Sponsored Themes and Sketchy Sites
It’s been a well known fact that actually linking out to sketchy sites can potentially get you penalized and potentially flagged for malware. This has been a hot topic during the “sponsored themes” era as well as shady theme site discussion.
Getting flagged for malware for linking out to a malware-infected site is totally understandable as, well… you’re directly linking to a possibly infected site that your visitors could then click on and get infected too.
But getting flagged for malware because of a commented out URL reference in a stylesheet? That’s certainly news to me. How do you protect yourself from that?
Premptively Removing URL References In Stylesheets
Pretty much all released themes include a link back to WordPress.org and/or the theme developer’s site. Many remove these outgoing links (for “SEO” reasons or whatever).
Not many even think about removing credit info from their stylesheet. The only people who actually check this stuff out are mostly other developers. I know I frequently check WordPress sites’ style.css files to see what theme they’re using, whether it’s pre-made or custom, etc.
Turns out, it’s not just developers who check out commented-out stuff in your style.css file, but also Google bots.
Considering this is something totally out of your control (i.e. the malware status of a third-party site, likely your theme developer) it might be worth removing the Author URI and Theme URI in your style.css file. Heck, even the License URI just to be on the safe side.
Hopefully curious developers can find out the origins of a theme through Googling the theme author and/or name to find their hopefully-non-malware-infected site.
Is Merely Referencing A Commented Out URL In CSS… Malware?
Possibly the most concerning part of this news, is that even if I referenced the most spammy, malware-ridden site in my CSS with commented out code, how is that any sort of danger to my visitors?
It’s not like I’m loading an external resource from an infected site. It’s just a comment. In CSS. Totally harmless, right?
Like I mentioned above, most people who typically check stylesheet code are other developers. Even if they copy and paste the URL into their browser and get infected with imaginary malware, I feel Google’s policy is overreaching at best (assuming this actually is a policy, not a bug within their malware checking mechanisms).
It’s also worth considering that these theme and author URIs are displayed as actual links within the WordPress admin. It may be Google’s odd way of protecting WordPress users, not necessarily people creeping through your style.css file.
We all know Google and other major search engines will scan your CSS to check for boneheaded “black hat” text hiding techniques (negative text indents, display: none, visibility: hidden, matching background and foreground colors), among other things.
You can certainly get penalized and banned for doing something stupid like that, that’s a well-known fact. Getting a malware warning for commented out code in CSS? Not so well known.
Getting flagged for malware in Google is pretty much SEO suicide.
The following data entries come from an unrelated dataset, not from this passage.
(** * talks_board: the router and the long-polling talks server

    A shallow embedding of [router.js] (class [Router]) and of the server
    script (class [SkillShareServer] and its five routes), followed by the
    properties of routing, of the version counter and of the long-poll
    waiters.

    Conventions of the embedding.
    - A JavaScript string is the list of its UTF-16 code units.
    - A regular expression literal is a list of [Item]s interpreted by a
      backtracking matcher, [exec], that follows [RegExp.prototype.exec]
      for the constructs the sources use.
    - The server object is a record [SkillShareServer]; what surrounds it (timers,
      the responses written, the files written) is the record [World].
      One [Event] is one turn of the event loop that touches the server. *)

From Stdlib Require Import List NArith ZArith Bool Ascii String Lia Permutation.
From Stdlib Require Import DecimalString DecimalN.
Import ListNotations.

Set Implicit Arguments.
Unset Strict Implicit.

Local Open Scope N_scope.

(* ================================================================== *)
(** ** Strings *)

Module JSStr.

(** A string: its UTF-16 code units, each in [0, 65535]. *)
Definition JSString : Type := list N.
(* ===== verification/Scalar.v ===== *)
(** * The numbers of the model

    numpy computes in IEEE doubles; the model is generic in a class
    [Scalar] holding exactly the operations nnScript.py applies to floats:
    + - * / unary minus, [np.exp], [math.sqrt], conversion of a Python int
    ([len(...)], a literal) and the comparison [np.argmax] uses.  The real
    instance [Scalar_R] carries the analytic theorems; the rational instance
    [Scalar_Q] (a truncated series for exp, Newton steps for sqrt) makes every
    definition run by [vm_compute] on small inputs.  Rounding, overflow and
    NaN are not modelled. *)

From Stdlib Require Import List Arith Lia ZArith Reals Lra QArith Qreduction Qround.
From S2P Require Import Prelude.

Class Scalar (K : Type) : Type := {
  s_zero : K;
  s_one : K;
  s_add : K -> K -> K;
  s_sub : K -> K -> K;
  s_mul : K -> K -> K;
  s_div : K -> K -> K;
  s_opp : K -> K;
  s_exp : K -> K;
  s_sqrt : K -> K;
  s_of_nat : nat -> K;
  s_ltb : K -> K -> bool
}.

Declare Scope sc_scope.
Delimit Scope sc_scope with sc.
Infix "+" := s_add : sc_scope.
Infix "-" := s_sub : sc_scope.
Infix "*" := s_mul : sc_scope.
Infix "/" := s_div : sc_scope.
Notation "- x" := (s_opp x) : sc_scope.
Notation "0" := s_zero : sc_scope.
Notation "1" := s_one : sc_scope.

(** ** Real numbers *)

Definition Rltb (x y : R) : bool := if Rlt_dec x y then true else false.

#[export] Instance Scalar_R : Scalar R := {
  s_zero := 0%R;
  s_one := 1%R;
  s_add := Rplus;
  s_sub := Rminus;
  s_mul := Rmult;
  s_div := Rdiv;
  s_opp := Ropp;
  s_exp := exp;
  s_sqrt := sqrt;
  s_of_nat := INR;
  s_ltb := Rltb
}.

(** Replaces the class operations at [R] by the real ones. *)
Ltac sc_R :=
  cbn [s_zero s_one s_add s_sub s_mul s_div s_opp s_exp s_sqrt s_of_nat s_ltb
       Scalar_R] in *.

Lemma Rltb_true x y : Rltb x y = true <-> (x < y)%R.
Proof. unfold Rltb; destruct (Rlt_dec x y); split; congruence || tauto. Qed.

Lemma Rltb_false x y : Rltb x y = false <-> (y <= x)%R.
Proof. unfold Rltb; destruct (Rlt_dec x y); split; intros; lra || congruence. Qed.

Lemma Rltb_irrefl x : Rltb x x = false.
Proof. apply Rltb_false, Rle_refl. Qed.

Lemma Rltb_le_lt x y z : Rltb y x = false -> Rltb y z = true -> Rltb z x = false.
Proof. rewrite !Rltb_false, Rltb_true. lra. Qed.

Lemma Rltb_trans x y z : Rltb x y = true -> Rltb y z = true -> Rltb x z = true.
Proof. rewrite !Rltb_true. lra. Qed.

(** ** Rationals *)

(** [sum_{k <= n} x^k / k!], computed by Horner steps from the last term. *)
Fixpoint Qexp_series (n k : nat) (x : Q) : Q :=
  match n with
  | O => 1
  | S n' => Qred (1 + x / inject_Z (Z.of_nat k) * Qexp_series n' (S k) x)
  end.

(** The series is evaluated at [|x|]; a negative argument takes the
    reciprocal, so that the approximation stays positive. *)
Definition Qexp (x : Q) : Q :=
  if Qle_bool 0 x then Qexp_series 16 1 x else Qred (/ Qexp_series 16 1 (- x)).

Fixpoint Qsqrt_newton (n : nat) (x g : Q) : Q :=
  match n with
  | O => g
  | S n' => Qsqrt_newton n' x (Qred ((g + x / g) / 2))
  end.

Definition Qsqrt (x : Q) : Q := if Qle_bool x 0 then 0 else Qsqrt_newton 5 x (x + 1).

(** Results are rounded down to a multiple of [2^-40], as a double rounds
    to its 53-bit mantissa; this keeps the rationals of a long computation
    small. *)
Definition Qfix (x : Q) : Q := Qred (Qfloor (x * inject_Z (2 ^ 40)) # (2 ^ 40)).

#[export] Instance Scalar_Q : Scalar Q := {
  s_zero := 0%Q;
  s_one := 1%Q;
  s_add := fun x y => Qfix (x + y);
  s_sub := fun x y => Qfix (x - y);
  s_mul := fun x y => Qfix (x * y);
  s_div := fun x y => Qfix (x / y);
  s_opp := Qopp;
  s_exp := fun x => Qfix (Qexp x);
  s_sqrt := fun x => Qfix (Qsqrt x);
  s_of_nat := fun n => inject_Z (Z.of_nat n);
  s_ltb := fun x y => negb (Qle_bool y x)
}.

Lemma Q_ltb_irrefl (x : Q) : s_ltb x x = false.
Proof. cbn [s_ltb Scalar_Q]. rewrite (proj2 (Qle_bool_iff x x) (Qle_refl x)). reflexivity. Qed.

Lemma Q_ltb_le_lt (x y z : Q) : s_ltb y x = false -> s_ltb y z = true -> s_ltb z x = false.
Proof.
  cbn [s_ltb Scalar_Q]. rewrite !negb_false_iff, negb_true_iff, !Qle_bool_iff.
  intros Hxy Hzy. apply (Qle_trans _ y); [exact Hxy|].
  apply Qlt_le_weak, Qnot_le_lt. intros Hle. apply Qle_bool_iff in Hle. congruence.
Qed.

Lemma Q_ltb_true (x y : Q) : s_ltb x y = true <-> (x < y)%Q.
Proof.
  cbn [s_ltb Scalar_Q]. rewrite negb_true_iff. split.
  - intros H. apply Qnot_le_lt. intros Hle. apply Qle_bool_iff in Hle. congruence.
  - intros H. destruct (Qle_bool y x) eqn:E; [|reflexivity].
    apply Qle_bool_iff in E. exfalso. exact (Qlt_not_le _ _ H E).
Qed.

Lemma Q_ltb_trans (x y z : Q) : s_ltb x y = true -> s_ltb y z = true -> s_ltb x z = true.
Proof. rewrite !Q_ltb_true. apply Qlt_trans. Qed.
(* ===== verification/Objective.v ===== *)
(** * The objective and its gradient: [nnObjFunction] (nnScript.py:99-194)

    [nnObjFunction params args] unpacks [args] (137), reshapes the parameter
    vector into [w1] and [w2] (139-140), zeroes the two gradient
    accumulators (141-145), takes every column of [w2] but the bias column
    (147-148), runs the per-example loop (150-179) and finalises (181-194).

    The loop state is the record [acc] of [obj_val], [grad_w1] and [grad_w2];
    [example_step] is one iteration of the loop body with every statement of
    151-179 in order, [train_loop] the [for] loop over
    [range(len(training_data))], [finalize] lines 181-189.  Python exceptions
    are [Err]: a row of the wrong width is a [ValueError] of [np.dot], a
    missing label ([training_label[i]]) or a label outside
    [-n_class .. n_class-1] ([y[int(label)] = 1]) an [IndexError], a
    parameter vector of the wrong length a [ValueError] of [reshape], an
    empty training set the [ZeroDivisionError] of [obj_val/(2*0)] (the
    accumulator is still the Python int 0 then).

    Labels are modelled as integers ([Z]); the code stores them in a float
    array and truncates them with [int(label)], which is the identity on the
    integral values the data provider supplies.

    [np.array([[0.0]*c]*0)] is numpy's 1-D empty array, not a (0, c)
    matrix: with [n_hidden = 0] or [n_class = 0] an accumulator is that
    array.  The model keeps its [zeros 0 c] and writes the two additions
    that see the difference as [acc_iadd] (the in-place [+=] of lines 171
    and 176, which raises [ValueError] on it) and [acc_add] (the [+] of
    lines 181-182, which broadcasts it against a one-column matrix only).
    So a well-formed, non-empty training set with [n_hidden = 0] raises at
    line 176, and an empty one raises at line 181 or 182 before the
    division by zero of line 184 ([nnObjFunction_errors]). *)

From Stdlib Require Import List Arith Bool Lia ZArith Reals Lra.
From S2P Require Import Prelude Scalar Matrix Sigmoid.
Import ListNotations.

(** The [args] tuple of line 137. *)
Record nn_args (K : Type) : Type := NnArgs {
  n_input : nat;
  n_hidden : nat;
  n_class : nat;
  training_data : list (list K);
  training_label : list Z;
  lambdaval : K
}.
Arguments NnArgs {K}.
Arguments n_input {K} _.
Arguments n_hidden {K} _.
Arguments n_class {K} _.
Arguments training_data {K} _.
Arguments training_label {K} _.
Arguments lambdaval {K} _.

(** The variables the loop of lines 150-179 updates. *)
Record acc (K : Type) : Type := Acc {
  obj_val : K;
  grad_w1 : mat K;
  grad_w2 : mat K
}.
Arguments Acc {K}.
Arguments obj_val {K} _.
Arguments grad_w1 {K} _.
Arguments grad_w2 {K} _.

Section Engine.
Context {K : Type} `{Scalar K}.
Local Open Scope nn_scope.
Local Open Scope sc_scope.

(** Python's index normalisation for a list of length [n]: [None] is the
    [IndexError] of an index outside [-n .. n-1]. *)
Definition py_index (n : nat) (i : Z) : option nat :=
  if orb (i <? - Z.of_nat n)%Z (Z.of_nat n <=? i)%Z then None
  else if (i <? 0)%Z then Some (Z.to_nat (i + Z.of_nat n)) else Some (Z.to_nat i).

(** Lines 160-162: [y = np.array([0]*n_class); y[int(label)] = 1]. *)
Definition one_hot (n_class : nat) (label : Z) : res (list K) :=
  match py_index n_class label with
  | Some i => Ok (update_at i 1 (repeat 0 n_class))
  | None => Err IndexError
  end.

(** [training_label[i]]. *)
Definition label_at (labels : list Z) (i : nat) : res Z :=
  match nth_error labels i with
  | Some l => Ok l
  | None => Err IndexError
  end.

(** Lines 160-162: the one-hot target of example [i]. *)
Definition target (n_class : nat) (labels : list Z) (i : nat) : res (list K) :=
  label <- label_at labels i ;;
  one_hot n_class label.

(** One iteration of the loop body, lines 151-179, on example [i]. *)
Definition example_step (n_class : nat) (labels : list Z) (w1 w2 w2_temp : mat K)
    (i : nat) (row : list K) (st : acc K) : res (acc K) :=
  let value := row ++ [1] in
  a1 <- vdot value (transpose w1) ;;
  let z1 := map sigmoid a1 in
  let z1_bias := z1 ++ [1] in
  a2 <- vdot z1_bias (transpose w2) ;;
  let z2 := map sigmoid a2 in
  y <- target n_class labels i ;;
  let error := map (fun d => d * d) (zipWith s_sub y z2) in
  let obj := obj_val st + vsum error in
  let dell_L := zipWith s_mul (zipWith s_mul (zipWith s_sub y z2) (map (fun z => 1 - z) z2)) z2 in
  let grad_w2_temp := outer (map (fun d => s_opp 1 * d) dell_L) z1_bias in
  grad_w2 <- acc_iadd (grad_w2 st) grad_w2_temp ;;
  let part1 := zipWith s_mul (map (fun z => 1 - z) z1) z1 in
  d <- vdot dell_L w2_temp ;;
  let part2 := map (fun x => s_opp 1 * x) d in
  let part3 := zipWith s_mul part1 part2 in
  let grad_w1_temp := outer part3 value in
  grad_w1 <- acc_iadd (grad_w1 st) grad_w1_temp ;;
  Ok (Acc obj grad_w1 grad_w2).
(* ===== verification/Regularization.v ===== *)
(** * The regularisation term of [nnObjFunction] over the reals

    Lines 181-185 add [lambdaval*w] to the accumulated gradients and
    [(np.sum(w1**2) + np.sum(w2**2))*(lambdaval/N)] to the loss.  The loop
    does not read [lambdaval], so the result for any [lambdaval] is the
    result for [lambdaval = 0] plus a term in closed form
    ([nnObjFunction_lambda]).  Consequences: the loss is strictly increasing
    in [lambdaval] for a non-zero parameter vector, and the gradient's
    regularisation part [lambdaval*p/N] is half the derivative
    [2*lambdaval*p/N] of the loss's regularisation part: the returned
    gradient is not the gradient of the returned loss when
    [lambdaval <> 0].  Last, the range of the loss: at least 0 and below
    [n_class/2] plus the regularisation term. *)

From Stdlib Require Import List Arith Lia ZArith Reals Lra.
From S2P Require Import Prelude Scalar Matrix Sigmoid Objective.
Import ListNotations.

Definition with_lambda {K} (args : nn_args K) (lam : K) : nn_args K :=
  NnArgs (n_input args) (n_hidden args) (n_class args) (training_data args) (training_label args) lam.

(** The loss and the gradient the engine returns, [0] and [[]] on an error. *)
Definition loss (args : nn_args R) (params : list R) : R :=
  match nnObjFunction params args with Ok (v, _) => v | Err _ => 0%R end.

Definition gradient (args : nn_args R) (params : list R) : list R :=
  match nnObjFunction params args with Ok (_, g) => g | Err _ => [] end.

Section Real.
Local Open Scope R_scope.

Definition sumsq (l : list R) : R := vsum (map (fun x => (x * x)%sc) l).

Lemma fold_left_Rplus_acc (l : list R) a : fold_left Rplus l a = a + fold_left Rplus l 0.
Proof.
  revert a; induction l as [|x l IH]; intros a; simpl; [ring|].
  rewrite IH, (IH (0 + x)). ring.
Qed.

Lemma vsum_cons_R (x : R) l : vsum (x :: l) = x + vsum l.
Proof. unfold vsum; sc_R. simpl. rewrite fold_left_Rplus_acc. ring. Qed.

Lemma vsum_app_R (l1 l2 : list R) : vsum (l1 ++ l2) = vsum l1 + vsum l2.
Proof.
  induction l1 as [|x l1 IH]; simpl; [unfold vsum; sc_R; simpl; ring|].
  rewrite !vsum_cons_R, IH. ring.
Qed.

Lemma sumsq_nonneg l : 0 <= sumsq l.
Proof.
  unfold sumsq. induction l as [|x l IH]; simpl; [unfold vsum; sc_R; simpl; lra|].
  rewrite vsum_cons_R. sc_R. pose proof (Rle_0_sqr x). unfold Rsqr in *. lra.
Qed.

Lemma sumsq_pos l : Exists (fun p => p <> 0) l -> 0 < sumsq l.
Proof.
  unfold sumsq. induction 1 as [x l Hx|x l _ IH]; simpl; rewrite vsum_cons_R; sc_R.
  - pose proof (Rlt_0_sqr x Hx). pose proof (sumsq_nonneg l). unfold sumsq, Rsqr in *. sc_R. lra.
  - pose proof (Rle_0_sqr x). unfold Rsqr in *. lra.
Qed.
Lemma loss_derivative_witness :
  exists r, nnObjFunction exR_params exR_args = Ok r /\
  derivable_pt_lim (coord_loss exR_args exR_params 5) (nth 5 exR_params 0)
    (nth 5 (gradient exR_args exR_params) 0 +
     lambdaval exR_args * nth 5 exR_params 0 / INR (length (training_data exR_args))).
Proof.
  destruct (exR_runs (lambdaval exR_args)) as (v & g & Hr). rewrite with_lambda_self in Hr.
  exists (v, g). split; [exact Hr|].
  apply (loss_derivative exR_params exR_args (v, g) 5 Hr). simpl. lia.
Defined.
End LossGradient.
I’ve thankfully never had to deal with one before, although it’s safe to assume my search engine traffic would take a nosedive if I ever did get one.
I would also feel really bad considering that any site that uses a Theme Lab theme could also potentially be flagged for malware as well, just for simply referencing Theme Lab’s URL in the theme stylesheet.
You don’t want to share the blame with another site’s malware status if you don’t have to, even if that original site’s malware status was made by mistake.
So yeah, consider removing the Author URI and Theme URI in your style.css. No matter how good a reputation the author/theme has, anybody can potentially be hacked, and it may save you a headache in the future for something that’s no fault of your own.